BEGIN

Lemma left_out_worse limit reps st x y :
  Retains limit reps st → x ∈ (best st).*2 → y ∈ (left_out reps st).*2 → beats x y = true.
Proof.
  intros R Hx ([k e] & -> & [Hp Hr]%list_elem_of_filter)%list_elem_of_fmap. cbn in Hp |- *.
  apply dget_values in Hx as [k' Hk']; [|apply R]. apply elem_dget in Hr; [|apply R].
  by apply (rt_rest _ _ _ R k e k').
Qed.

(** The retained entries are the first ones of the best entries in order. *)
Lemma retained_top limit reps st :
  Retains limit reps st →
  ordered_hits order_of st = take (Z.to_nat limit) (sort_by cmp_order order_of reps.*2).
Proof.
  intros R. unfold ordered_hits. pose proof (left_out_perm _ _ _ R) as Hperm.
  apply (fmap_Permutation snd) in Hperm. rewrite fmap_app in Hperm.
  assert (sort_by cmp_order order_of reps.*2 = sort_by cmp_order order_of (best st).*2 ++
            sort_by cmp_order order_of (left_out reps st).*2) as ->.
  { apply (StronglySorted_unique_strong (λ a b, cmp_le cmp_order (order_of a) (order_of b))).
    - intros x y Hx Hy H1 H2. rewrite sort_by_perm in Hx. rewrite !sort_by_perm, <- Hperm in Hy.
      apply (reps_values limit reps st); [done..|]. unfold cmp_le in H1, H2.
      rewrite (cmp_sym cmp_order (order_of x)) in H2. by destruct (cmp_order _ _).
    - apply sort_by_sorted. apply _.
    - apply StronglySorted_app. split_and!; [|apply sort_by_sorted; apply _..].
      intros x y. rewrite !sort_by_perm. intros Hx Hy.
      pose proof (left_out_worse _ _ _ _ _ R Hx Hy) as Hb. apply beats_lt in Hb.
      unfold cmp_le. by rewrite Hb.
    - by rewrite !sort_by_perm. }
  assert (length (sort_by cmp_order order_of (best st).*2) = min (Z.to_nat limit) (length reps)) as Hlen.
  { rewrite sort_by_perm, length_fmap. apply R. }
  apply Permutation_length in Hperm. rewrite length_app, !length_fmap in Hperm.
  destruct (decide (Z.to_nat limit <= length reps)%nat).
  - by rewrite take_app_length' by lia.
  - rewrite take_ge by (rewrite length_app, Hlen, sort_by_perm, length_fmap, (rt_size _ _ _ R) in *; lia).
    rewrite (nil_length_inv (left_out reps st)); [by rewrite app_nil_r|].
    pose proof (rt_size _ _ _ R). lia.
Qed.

END
BEGIN

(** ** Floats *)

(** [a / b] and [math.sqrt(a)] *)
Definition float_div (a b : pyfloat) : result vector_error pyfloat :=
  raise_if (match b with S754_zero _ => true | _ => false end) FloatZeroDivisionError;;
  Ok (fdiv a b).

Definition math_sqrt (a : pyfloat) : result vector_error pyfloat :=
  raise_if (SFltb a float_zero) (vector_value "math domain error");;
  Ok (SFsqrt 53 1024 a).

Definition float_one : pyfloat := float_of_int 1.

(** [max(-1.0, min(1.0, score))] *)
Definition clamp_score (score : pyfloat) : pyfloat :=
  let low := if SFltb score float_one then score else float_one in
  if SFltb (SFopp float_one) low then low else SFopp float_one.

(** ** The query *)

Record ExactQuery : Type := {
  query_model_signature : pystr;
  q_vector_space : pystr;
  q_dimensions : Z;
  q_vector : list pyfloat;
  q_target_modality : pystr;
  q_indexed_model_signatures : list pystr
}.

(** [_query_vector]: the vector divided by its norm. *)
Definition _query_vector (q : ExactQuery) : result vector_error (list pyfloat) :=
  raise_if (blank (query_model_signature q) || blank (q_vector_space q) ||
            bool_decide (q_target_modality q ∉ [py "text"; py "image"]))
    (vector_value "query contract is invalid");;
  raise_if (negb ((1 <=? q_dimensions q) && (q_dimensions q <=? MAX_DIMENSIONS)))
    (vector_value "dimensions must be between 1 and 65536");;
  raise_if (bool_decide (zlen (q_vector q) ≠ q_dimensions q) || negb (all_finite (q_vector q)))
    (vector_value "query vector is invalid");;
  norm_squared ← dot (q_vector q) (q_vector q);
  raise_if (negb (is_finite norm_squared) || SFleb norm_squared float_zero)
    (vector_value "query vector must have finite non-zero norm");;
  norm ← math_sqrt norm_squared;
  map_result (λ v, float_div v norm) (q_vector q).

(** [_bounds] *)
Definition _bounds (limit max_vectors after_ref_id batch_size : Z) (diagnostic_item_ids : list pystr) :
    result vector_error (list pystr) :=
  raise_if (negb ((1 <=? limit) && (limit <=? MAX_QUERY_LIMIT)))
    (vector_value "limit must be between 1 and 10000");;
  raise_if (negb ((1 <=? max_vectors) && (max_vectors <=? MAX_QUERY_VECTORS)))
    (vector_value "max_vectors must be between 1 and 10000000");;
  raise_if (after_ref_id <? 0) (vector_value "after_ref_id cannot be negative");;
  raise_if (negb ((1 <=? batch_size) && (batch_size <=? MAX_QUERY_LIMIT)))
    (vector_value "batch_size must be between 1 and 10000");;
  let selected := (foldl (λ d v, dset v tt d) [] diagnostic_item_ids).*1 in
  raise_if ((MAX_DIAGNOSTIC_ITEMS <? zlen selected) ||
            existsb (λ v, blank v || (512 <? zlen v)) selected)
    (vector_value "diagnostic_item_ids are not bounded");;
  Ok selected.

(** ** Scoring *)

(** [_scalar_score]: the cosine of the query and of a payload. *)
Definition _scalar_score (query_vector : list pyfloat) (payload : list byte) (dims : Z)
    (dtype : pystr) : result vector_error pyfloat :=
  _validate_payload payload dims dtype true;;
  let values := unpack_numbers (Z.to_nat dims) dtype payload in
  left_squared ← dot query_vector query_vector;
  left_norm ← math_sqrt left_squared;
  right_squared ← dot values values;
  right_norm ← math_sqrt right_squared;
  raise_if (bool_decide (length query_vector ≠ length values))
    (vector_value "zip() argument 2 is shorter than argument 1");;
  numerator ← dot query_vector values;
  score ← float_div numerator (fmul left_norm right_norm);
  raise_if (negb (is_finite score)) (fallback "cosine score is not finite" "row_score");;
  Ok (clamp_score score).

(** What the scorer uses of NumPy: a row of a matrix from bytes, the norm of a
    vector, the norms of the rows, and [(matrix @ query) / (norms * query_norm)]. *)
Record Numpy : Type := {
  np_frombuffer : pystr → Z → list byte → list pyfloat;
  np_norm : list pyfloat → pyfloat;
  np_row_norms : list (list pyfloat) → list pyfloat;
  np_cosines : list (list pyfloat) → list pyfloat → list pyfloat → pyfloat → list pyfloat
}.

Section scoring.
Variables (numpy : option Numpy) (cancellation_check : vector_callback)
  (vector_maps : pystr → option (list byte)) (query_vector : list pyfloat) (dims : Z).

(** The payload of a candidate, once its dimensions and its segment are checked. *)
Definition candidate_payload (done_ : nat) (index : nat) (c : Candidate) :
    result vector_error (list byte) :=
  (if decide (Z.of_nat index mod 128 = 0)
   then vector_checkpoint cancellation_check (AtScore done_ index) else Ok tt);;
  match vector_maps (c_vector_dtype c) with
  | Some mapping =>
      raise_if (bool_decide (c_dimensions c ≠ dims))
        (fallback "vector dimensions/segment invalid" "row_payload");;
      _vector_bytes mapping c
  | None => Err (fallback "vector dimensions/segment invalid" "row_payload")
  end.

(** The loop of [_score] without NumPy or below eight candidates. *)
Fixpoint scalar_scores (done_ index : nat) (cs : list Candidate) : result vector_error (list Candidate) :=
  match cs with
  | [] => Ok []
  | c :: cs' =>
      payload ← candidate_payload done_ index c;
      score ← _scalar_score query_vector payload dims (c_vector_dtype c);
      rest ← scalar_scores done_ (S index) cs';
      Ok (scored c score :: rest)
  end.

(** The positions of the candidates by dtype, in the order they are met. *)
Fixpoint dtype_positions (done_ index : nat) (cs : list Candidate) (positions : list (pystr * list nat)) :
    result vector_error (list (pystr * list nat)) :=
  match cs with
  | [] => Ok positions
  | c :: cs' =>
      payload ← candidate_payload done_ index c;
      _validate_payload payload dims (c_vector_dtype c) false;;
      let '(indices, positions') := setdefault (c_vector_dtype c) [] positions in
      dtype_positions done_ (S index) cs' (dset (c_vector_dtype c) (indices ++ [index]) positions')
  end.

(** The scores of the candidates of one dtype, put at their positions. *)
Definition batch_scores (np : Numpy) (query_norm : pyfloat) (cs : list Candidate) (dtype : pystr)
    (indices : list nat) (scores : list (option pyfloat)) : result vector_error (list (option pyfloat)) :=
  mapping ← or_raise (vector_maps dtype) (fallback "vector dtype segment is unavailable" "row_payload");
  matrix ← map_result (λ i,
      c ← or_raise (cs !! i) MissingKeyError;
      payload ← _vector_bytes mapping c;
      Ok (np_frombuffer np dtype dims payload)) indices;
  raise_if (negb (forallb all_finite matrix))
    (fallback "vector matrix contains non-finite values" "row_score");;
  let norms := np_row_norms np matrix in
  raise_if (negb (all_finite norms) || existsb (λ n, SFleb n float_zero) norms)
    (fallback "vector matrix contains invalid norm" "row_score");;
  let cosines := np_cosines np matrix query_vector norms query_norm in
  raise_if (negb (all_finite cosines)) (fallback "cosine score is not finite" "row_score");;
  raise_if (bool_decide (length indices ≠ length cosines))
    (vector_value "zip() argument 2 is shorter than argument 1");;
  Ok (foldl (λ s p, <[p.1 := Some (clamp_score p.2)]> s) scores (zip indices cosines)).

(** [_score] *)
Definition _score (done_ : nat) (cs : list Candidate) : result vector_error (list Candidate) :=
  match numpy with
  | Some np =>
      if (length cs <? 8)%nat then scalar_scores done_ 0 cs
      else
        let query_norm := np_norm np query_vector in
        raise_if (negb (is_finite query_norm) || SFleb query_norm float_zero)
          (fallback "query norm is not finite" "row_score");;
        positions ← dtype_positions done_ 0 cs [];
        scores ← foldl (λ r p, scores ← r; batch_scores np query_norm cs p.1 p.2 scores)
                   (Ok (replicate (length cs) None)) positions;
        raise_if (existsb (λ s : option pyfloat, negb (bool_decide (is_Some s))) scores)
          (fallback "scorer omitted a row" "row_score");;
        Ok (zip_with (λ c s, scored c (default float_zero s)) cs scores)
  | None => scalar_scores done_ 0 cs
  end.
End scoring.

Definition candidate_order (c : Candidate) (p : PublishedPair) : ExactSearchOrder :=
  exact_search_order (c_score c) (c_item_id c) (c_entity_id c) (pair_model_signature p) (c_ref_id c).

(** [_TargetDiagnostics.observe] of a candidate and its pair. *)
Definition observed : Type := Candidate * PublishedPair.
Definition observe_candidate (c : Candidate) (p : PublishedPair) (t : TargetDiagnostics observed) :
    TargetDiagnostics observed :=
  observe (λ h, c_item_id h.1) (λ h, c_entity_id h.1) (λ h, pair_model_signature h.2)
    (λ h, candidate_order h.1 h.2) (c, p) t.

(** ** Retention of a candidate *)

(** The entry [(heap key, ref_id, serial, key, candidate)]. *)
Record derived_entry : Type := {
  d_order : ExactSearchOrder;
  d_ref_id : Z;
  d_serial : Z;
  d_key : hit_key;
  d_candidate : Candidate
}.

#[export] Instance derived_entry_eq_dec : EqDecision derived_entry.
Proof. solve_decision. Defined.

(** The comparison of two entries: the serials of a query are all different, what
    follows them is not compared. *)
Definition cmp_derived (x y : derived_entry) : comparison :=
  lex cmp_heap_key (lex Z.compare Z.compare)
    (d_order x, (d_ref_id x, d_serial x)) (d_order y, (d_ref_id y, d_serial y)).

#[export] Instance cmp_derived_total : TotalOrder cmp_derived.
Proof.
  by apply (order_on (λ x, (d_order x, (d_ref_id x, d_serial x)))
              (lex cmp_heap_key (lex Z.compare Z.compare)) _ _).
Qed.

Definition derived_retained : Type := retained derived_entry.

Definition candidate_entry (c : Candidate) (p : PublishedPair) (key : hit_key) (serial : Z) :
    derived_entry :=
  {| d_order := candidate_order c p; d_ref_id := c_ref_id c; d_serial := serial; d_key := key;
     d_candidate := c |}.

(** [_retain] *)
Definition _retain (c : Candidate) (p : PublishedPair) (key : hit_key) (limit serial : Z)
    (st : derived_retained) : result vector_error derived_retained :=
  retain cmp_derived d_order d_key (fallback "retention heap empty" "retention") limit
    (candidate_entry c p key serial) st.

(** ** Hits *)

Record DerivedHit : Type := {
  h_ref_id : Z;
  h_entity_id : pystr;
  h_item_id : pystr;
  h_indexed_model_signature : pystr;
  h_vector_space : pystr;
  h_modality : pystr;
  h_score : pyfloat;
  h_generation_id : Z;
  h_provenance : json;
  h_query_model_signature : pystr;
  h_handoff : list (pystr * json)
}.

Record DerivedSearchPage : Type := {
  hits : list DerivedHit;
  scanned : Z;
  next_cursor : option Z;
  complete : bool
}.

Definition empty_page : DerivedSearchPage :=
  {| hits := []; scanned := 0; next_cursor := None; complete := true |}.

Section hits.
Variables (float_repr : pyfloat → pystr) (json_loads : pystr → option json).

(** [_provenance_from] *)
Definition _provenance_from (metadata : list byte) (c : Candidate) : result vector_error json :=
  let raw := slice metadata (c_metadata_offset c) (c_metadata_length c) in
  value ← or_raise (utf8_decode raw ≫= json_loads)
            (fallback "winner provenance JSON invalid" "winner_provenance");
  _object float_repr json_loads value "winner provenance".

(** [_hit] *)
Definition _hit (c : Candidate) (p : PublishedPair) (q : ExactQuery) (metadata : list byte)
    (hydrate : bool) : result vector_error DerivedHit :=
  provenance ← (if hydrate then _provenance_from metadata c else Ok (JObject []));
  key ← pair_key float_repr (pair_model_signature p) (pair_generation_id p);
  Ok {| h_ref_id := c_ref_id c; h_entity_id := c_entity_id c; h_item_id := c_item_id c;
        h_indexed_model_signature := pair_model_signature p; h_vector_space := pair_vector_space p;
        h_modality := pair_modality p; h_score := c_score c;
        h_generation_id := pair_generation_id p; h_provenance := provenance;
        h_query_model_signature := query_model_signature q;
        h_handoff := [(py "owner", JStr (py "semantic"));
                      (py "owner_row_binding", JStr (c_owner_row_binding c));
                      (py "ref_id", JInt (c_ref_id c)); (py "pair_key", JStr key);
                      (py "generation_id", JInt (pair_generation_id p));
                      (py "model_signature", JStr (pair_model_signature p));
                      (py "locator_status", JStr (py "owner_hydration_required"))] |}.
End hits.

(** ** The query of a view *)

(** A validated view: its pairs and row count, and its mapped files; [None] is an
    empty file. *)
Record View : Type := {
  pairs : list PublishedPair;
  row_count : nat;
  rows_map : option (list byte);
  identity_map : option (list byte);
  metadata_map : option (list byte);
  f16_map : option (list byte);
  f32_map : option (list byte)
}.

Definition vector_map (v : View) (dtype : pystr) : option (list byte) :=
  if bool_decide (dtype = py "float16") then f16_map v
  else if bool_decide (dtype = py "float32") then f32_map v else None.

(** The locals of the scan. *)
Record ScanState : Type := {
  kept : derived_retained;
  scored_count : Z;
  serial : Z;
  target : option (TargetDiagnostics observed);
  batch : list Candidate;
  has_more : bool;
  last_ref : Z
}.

END

▸ Task requirements: Which lines contain "indices"? Copy each of them from the listing.

▸ Exercise response:
      let '(indices, positions') := setdefault (c_vector_dtype c) [] positions in
      dtype_positions done_ (S index) cs' (dset (c_vector_dtype c) (indices ++ [index]) positions')
    (indices : list nat) (scores : list (option pyfloat)) : result vector_error (list (option pyfloat)) :=
      Ok (np_frombuffer np dtype dims payload)) indices;
  raise_if (bool_decide (length indices ≠ length cosines))
  Ok (foldl (λ s p, <[p.1 := Some (clamp_score p.2)]> s) scores (zip indices cosines)).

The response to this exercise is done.